Noindex Search Results Pages and Nofollow Search Navigation
You should noindex your own search results pages as they are generally lower quality, but you can disallow them if they are causing a problem with the server load from being crawled. You can nofollow links on the search navigation to prevent crawling but you should probably have followed links on the results pages which can be useful for finding new pages if they are crawled.
URLs Are Only Used to Identify Pages
Google uses URLs mainly to identify pages, so grouping pages by path structure doesn’t make a difference.
Depth of Content Affects Crawl Rates
If content is buried deep in the site, it might take longer for Google to discover it, or changes. so improving internal linking from higher levels will help pages be crawled faster.
High Volume of Sitewide Links Make It Harder To Understand Connections Between Pages
John recommends against high volumes of sitewide navigation links which make it harder for for Google to understand the connections between the pages.
Google Identifies Boilerplate Content
John discusses how Google tries to understand the structure of pages to understand the standard boiler-plate elements of a page.
Use Separate Pages per Language
It’s best to use a separate page for each language than combine multiple languages on a single page.
Content Behind Search Forms May Not Be Seen
Google will have trouble finding all the content on sites with a large number of pages which can only be reached through a search form.

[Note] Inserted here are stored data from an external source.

(* ===== verification/Goroutines.v ===== *)
(** * The background goroutines

    The loops that clean up and refresh behind the requests: in
    internal/delivery/delivery.go and pool.go, internal/handler/rate_limiter.go,
    internal/cluster/cluster.go and internal/tls/storage/cert_sync.go.  All
    have one form: a [select] between a ticker and a stop channel, in a
    goroutine of [recovery.SafeGo].  The form is a machine with its theorems,
    the loops are instances; [CloseAll] of the pool, which waits for its loop
    before it takes the pool's lock, is a machine around one. *)

From stdpp Require Import base gmap sets list strings.
From Stdlib Require Import ZArith Lia.
From S2P Require Import Prelude GoString GoError Config IPReputation ConnectionPool MXLookup DomainLimiter Effects.
From S2P Require Import Deliverer DelivererBounds DelivererConns Middleware CertCache Cluster.
#[local] Open Scope Z_scope.

(** ** A loop *)

(** Where the goroutine is: in the [select], in the body of the ticker's case,
    or at its end, by its return or by a panic that [SafeGo] caught. *)
Inductive phase : Type := Selecting | Working | Ended (panic : option string).
#[export] Instance phase_eq_dec : EqDecision phase.
Proof. solve_decision. Defined.

(** [lp_ready]: a tick is in the ticker's channel, which has room for one;
    [lp_stop]: the stop channel is closed. *)
Record loop : Type := mkLoop { lp_phase : phase; lp_ready : bool; lp_stop : bool }.
Definition fresh_loop : loop := mkLoop Selecting false false.

(** The goroutine up to the loop: [time.NewTicker] panics when the interval is
    not positive. *)
Definition start_loop (interval : Z) : loop :=
  if interval <=? 0 then mkLoop (Ended (Some "non-positive interval for NewTicker")) false false else fresh_loop.

(** What may happen next: the timer fires, the goroutine takes the tick, it
    runs the body (with the readings of the clock, and the like, that it
    makes), it returns; somebody closes the stop channel. *)
Inductive move (R : Type) : Type := Fire | Take | Work (r : R) | Return | Close_.
Arguments Fire {R}. Arguments Take {R}. Arguments Work {R} r. Arguments Return {R}. Arguments Close_ {R}.

Section Loop.
Context {S R : Type} (body : R -> S -> option string * S).

(** [select] takes any case that is ready.  The deferred [ticker.Stop] ends
    the timer with the goroutine.  A second [close] panics. *)
Definition loop_move (m : move R) (s : S) (l : loop) : option (S * loop) :=
  match m, lp_phase l with
  | Fire, Ended _ => None
  | Fire, p => Some (s, mkLoop p true (lp_stop l))
  | Take, Selecting => if lp_ready l then Some (s, mkLoop Working false (lp_stop l)) else None
  | Work r, Working =>
      let '(panicked, s) := body r s in
      Some (s, mkLoop (match panicked with Some v => Ended (Some v) | None => Selecting end) (lp_ready l) (lp_stop l))
  | Return, Selecting => if lp_stop l then Some (s, mkLoop (Ended None) (lp_ready l) true) else None
  | Close_, p => if lp_stop l then None else Some (s, mkLoop p (lp_ready l) true)
  | _, _ => None
  end.

Fixpoint loop_run (ms : list (move R)) (s : S) (l : loop) : option (S * loop) :=
  match ms with
  | [] => Some (s, l)
  | m :: ms => match loop_move m s l with Some (s, l) => loop_run ms s l | None => None end
  end.

Definition is_fire (m : move R) : bool := match m with Fire => true | _ => false end.
Definition fires (ms : list (move R)) : nat := length (List.filter is_fire ms).

(** The steps a stopped loop has left, when the timer does not fire again. *)
Definition steps_left (l : loop) : nat :=
  match lp_phase l with
  | Ended _ => 0
  | Selecting => if lp_ready l then 3 else 1
  | Working => if lp_ready l then 4 else 2
  end.

Lemma stopped_move m s l s' l' :
  lp_stop l = true -> loop_move m s l = Some (s', l') ->
  lp_stop l' = true /\
  if is_fire m then (steps_left l' <= steps_left l + 2)%nat else (steps_left l' < steps_left l)%nat.
Proof.
  destruct l as [p ready stop]. cbn. intros ->. destruct m as [| |r| |]; destruct p as [| |v]; try done; cbn.
  - intros [= <- <-]. split; [done|]. cbn. destruct ready; lia.
  - intros [= <- <-]. split; [done|]. cbn. destruct ready; lia.
  - destruct ready; [|done]. intros [= <- <-]. split; [done|]. cbn. lia.
  - destruct (body r s) as [[v|] s1]; intros [= <- <-]; (split; [done|]); cbn; destruct ready; cbn; lia.
  - intros [= <- <-]. split; [done|]. cbn. destruct ready; lia.
Qed.

Lemma stopped_run ms s l s' l' :
  lp_stop l = true -> loop_run ms s l = Some (s', l') ->
  lp_stop l' = true /\ (length ms + steps_left l' <= 3 * fires ms + steps_left l)%nat.
Proof.
  revert s l. induction ms as [|m ms IH]; intros s l Hl; cbn [loop_run].
  { intros [= _ <-]. cbn. split; [done|lia]. }
  destruct (loop_move m s l) as [[s1 l1]|] eqn:Hm; [|done]. intros Hr.
  apply stopped_move in Hm as [Hl1 Hs]; [|done]. destruct (IH s1 l1 Hl1 Hr) as [Hl' IH']. split; [done|].
  unfold fires in *. cbn [List.filter length]. destruct (is_fire m); cbn [length]; lia.
Qed.

(** What the loop has to do: something, until it has ended. *)
Lemma stopped_goes_on (r : R) s l :
  lp_stop l = true -> (exists v, lp_phase l = Ended v) \/
  exists m s' l', is_fire m = false /\ loop_move m s l = Some (s', l').
Proof.
  destruct l as [[| |v] ready stop]; cbn; intros ->; [right|right|left; by eexists].
  - by exists Return, s, (mkLoop (Ended None) ready true).
  - destruct (body r s) as [p s'] eqn:E. exists (Work r), s'. eexists. split; [done|]. cbn. by rewrite E.
Qed.

(** What the body keeps, the loop keeps. *)
Lemma loop_keeps (I : S -> Prop) ms s l s' l' :
  (forall r s, I s -> I (body r s).2) -> I s -> loop_run ms s l = Some (s', l') -> I s'.
Proof.
  intros Hb. revert s l. induction ms as [|m ms IH]; intros s l Hi; cbn [loop_run]; [by intros [= <- _]|].
  destruct (loop_move m s l) as [[s1 l1]|] eqn:Hm; [|done]. intros Hr. eapply IH; [|exact Hr]. revert Hm.
  destruct l as [[| |v] ready stop], m as [| |r| |]; cbn; try done; try by intros [= <- _].
  - destruct ready; [by intros [= <- _]|done].
  - destruct stop; [by intros [= <- _]|done].
  - destruct stop; [done|by intros [= <- _]].
  - pose proof (Hb r s Hi). destruct (body r s) as [p s2]. by intros [= <- _].
  - destruct stop; [done|by intros [= <- _]].
  - destruct stop; [done|by intros [= <- _]].
Qed.

(** After its end, by a panic too, the loop does nothing. *)
Lemma ended_is_still v ms s l s' l' :
  lp_phase l = Ended v -> loop_run ms s l = Some (s', l') -> s' = s /\ lp_phase l' = Ended v.
Proof.
  revert l. induction ms as [|m ms IH]; intros l Hp; cbn [loop_run]; [by intros [= <- <-]|].
  destruct (loop_move m s l) as [[s1 l1]|] eqn:Hm; [|done].
  destruct l as [p ready stop]. cbn in Hp. subst p. destruct m; cbn in Hm; try done.
  destruct stop; [done|]. injection Hm as <- <-. by apply IH.
Qed.
End Loop.

(** ** The loops *)

(** A body that does not panic. *)
Definition quietly {S R : Type} (f : R -> S -> S) : R -> S -> option string * S := fun r s => (None, f r s).

(** [startCleanupRoutines]: the state is the engine's; the reading is the
    clock, for the reputation its three readings. *)
Definition clean_limiters (now : Z) (s : shared) : shared :=
  mkShared (sh_config s) (sh_pool s) (sh_reputation s) (sh_rotator s) (cleanup_domain_limiters (sh_limiters s) now)
    (sh_srs s) (sh_mx s) (sh_keys s) (sh_fresh s).
Definition clean_mx (now : Z) (s : shared) : shared :=
  mkShared (sh_config s) (sh_pool s) (sh_reputation s) (sh_rotator s) (sh_limiters s) (sh_srs s)
    (cleanup_expired_cache (sh_mx s) now).2 (sh_keys s) (sh_fresh s).
Definition clean_reputation (t : Z * (string -> Z) * Z) (s : shared) : shared :=
  mkShared (sh_config s) (sh_pool s) (rep_cleanup (sh_reputation s) t.1.1 t.1.2 t.2) (sh_rotator s) (sh_limiters s)
    (sh_srs s) (sh_mx s) (sh_keys s) (sh_fresh s).
Definition limiter_loop := loop_run (quietly clean_limiters).
Definition mx_cache_loop := loop_run (quietly clean_mx).
Definition reputation_loop := loop_run (quietly clean_reputation).

(** [startCleanup] of the pool. *)
Definition pool_loop := loop_run (quietly (fun now p => (cleanup_expired p now).2)).

(** [RateLimiter.cleanup] *)
Definition rate_limiter_loop := loop_run (quietly (fun now rl => cleanup_tick rl now)).

(** The ticker of [NewCluster]; the reading is the memberlist. *)
Definition refresh_leader (ml : memberlist) (c : Cluster) : Cluster := update_leader (mkCluster (Some ml) (cl_leader c)).
Definition leader_loop := loop_run (quietly refresh_leader).

(** [CertSyncWorker.Start]: the state is the number of failures in a row and
    the cache. *)
Definition sync_worker {P F : Type} `{Cache P, Cache F, Directory F} (syncInterval : Z) (ms : list (move unit))
    (f : FallbackCache P F) : option ((Z * FallbackCache P F) * loop) :=
  loop_run (quietly (fun (_ : unit) zf => run_sync zf.1 zf.2)) ms (0, run_startup_sync f) (start_loop syncInterval).

(** The goroutine of [NewRateLimiter]. *)
Definition start_rate_limiter (requestsPerIP windowSeconds : Z) : RateLimiter * loop :=
  let rl := new_rate_limiter requestsPerIP windowSeconds in (rl, start_loop (rl_cleanupInterval rl)).

(** ** They end when they are told to *)

(** A loop that was told to stop does so: it takes at most four steps
    more, and three for each time its timer fires meanwhile, and when there is
    nothing left for it to do it has ended, by its return or because its body
    panicked. *)
Theorem loop_stops {S R : Type} `{Inhabited R} (body : R -> S -> option string * S) ms s l s' l' :
  loop_run body (Close_ :: ms) s l = Some (s', l') ->
  (length ms <= 3 * fires ms + 4)%nat /\
  ((forall m, is_fire m = false -> loop_move body m s' l' = None) -> exists v, lp_phase l' = Ended v).
Proof.
  cbn [loop_run]. destruct (loop_move body Close_ s l) as [[s1 l1]|] eqn:Hc; [|done]. intros Hr.
  assert (Hl1 : lp_stop l1 = true /\ (steps_left l1 <= 4)%nat).
  { unfold loop_move in Hc. destruct l as [[| |v] ready []]; try done; injection Hc as _ <-; destruct ready; cbn; lia. }
  destruct Hl1 as [Hl1 Hs]. destruct (stopped_run body ms s1 l1 s' l' Hl1 Hr) as [Hl' Hn]. split; [lia|].
  intros Hno. destruct (stopped_goes_on body inhabitant s' l' Hl') as [?|(m & s2 & l2 & Hm & Hmove)]; [done|].
  by rewrite Hno in Hmove.
Qed.

(** ** What the loops are to a delivery *)

(** One run of the body of one of the engine's loops. *)
Inductive loop_work (s : shared) : shared -> Prop :=
| work_limiters now : loop_work s (clean_limiters now s)
| work_mx now : loop_work s (clean_mx now s)
| work_reputation t : loop_work s (clean_reputation t s)
| work_pool now : loop_work s (cleaned now s).

(** Loops that work between any two steps of a delivery are others as
    [delivery_owns_connections] and [delivery_stays_in_bounds] assume them. *)
Theorem loops_interfere_properly env third w :
  (forall h s, rtc loop_work s (e_interfere env h s)) ->
  pool_interference env third /\ keeps env (settings_kept w).
Proof.
  intros Hw. split.
  - intros h s u _. specialize (Hw h s). exists u. generalize dependent (e_interfere env h s). intros s' Hw.
    induction Hw as [s|s s1 s' Hs _ IH]; [done|]. destruct Hs as [now|now|t|now]; try exact IH.
    eapply rtc_l; [|exact IH]. split; [|done].
    eapply (step_cleanup (pool_of_shared s u) now). apply surjective_pairing.
  - intros h s Hi. specialize (Hw h s). generalize dependent (e_interfere env h s). intros s' Hw.
    induction Hw as [s|s s1 s' Hs _ IH]; [done|]. apply IH. by destruct Hs.
Qed.

(** ** [CloseAll] and the loop it waits for *)

(** Where [CloseAll] is: not called, before [<-p.cleanupDone], before
    [p.mu.Lock()], returned. *)
Inductive closer : Type := NotCalled | AwaitsLoop | AwaitsLock | Returned.

(** [pc_busy]: a delivery is in the critical section of [Get] or [Put]; the
    loop and [CloseAll] do their work under the lock in one step. *)
Record closing : Type := mkClosing {
  pc_pool : ConnectionPool; pc_loop : loop; pc_busy : bool; pc_closer : closer
}.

John recommends some kind of sensible linking structure.
Migrate Replaced Products to New URLs
If a product is replaced, you can move the old product content to a new archive URL, then put the latest product on the existing URL. This allows the same URL to rank over time, and always serve the latest version of the product, and allow the historical product content to be kept.
Click Depth Will Affect PageRank
The higher the number of clicks from the home page (crawl depth), the lower the pagerank and crawl rate which could affect rankings.
Canonicalised Pages Stay in Google’s Index
Canonicalised pages may remain showing as indexed for site: searches depending on the ‘site structure’. They are no considered as hard as a redirect, and the page can still surface for unique content. Canonical URLs are not crawled immediately, like a redirect would be. John suggests that if you have a large number of incorrect canonical tags, such as many pages canonicalising to a single page, they might ignore all canonical tags across the site. Google makes a clear recommendation that cleaning up broken canonical tags is a good idea.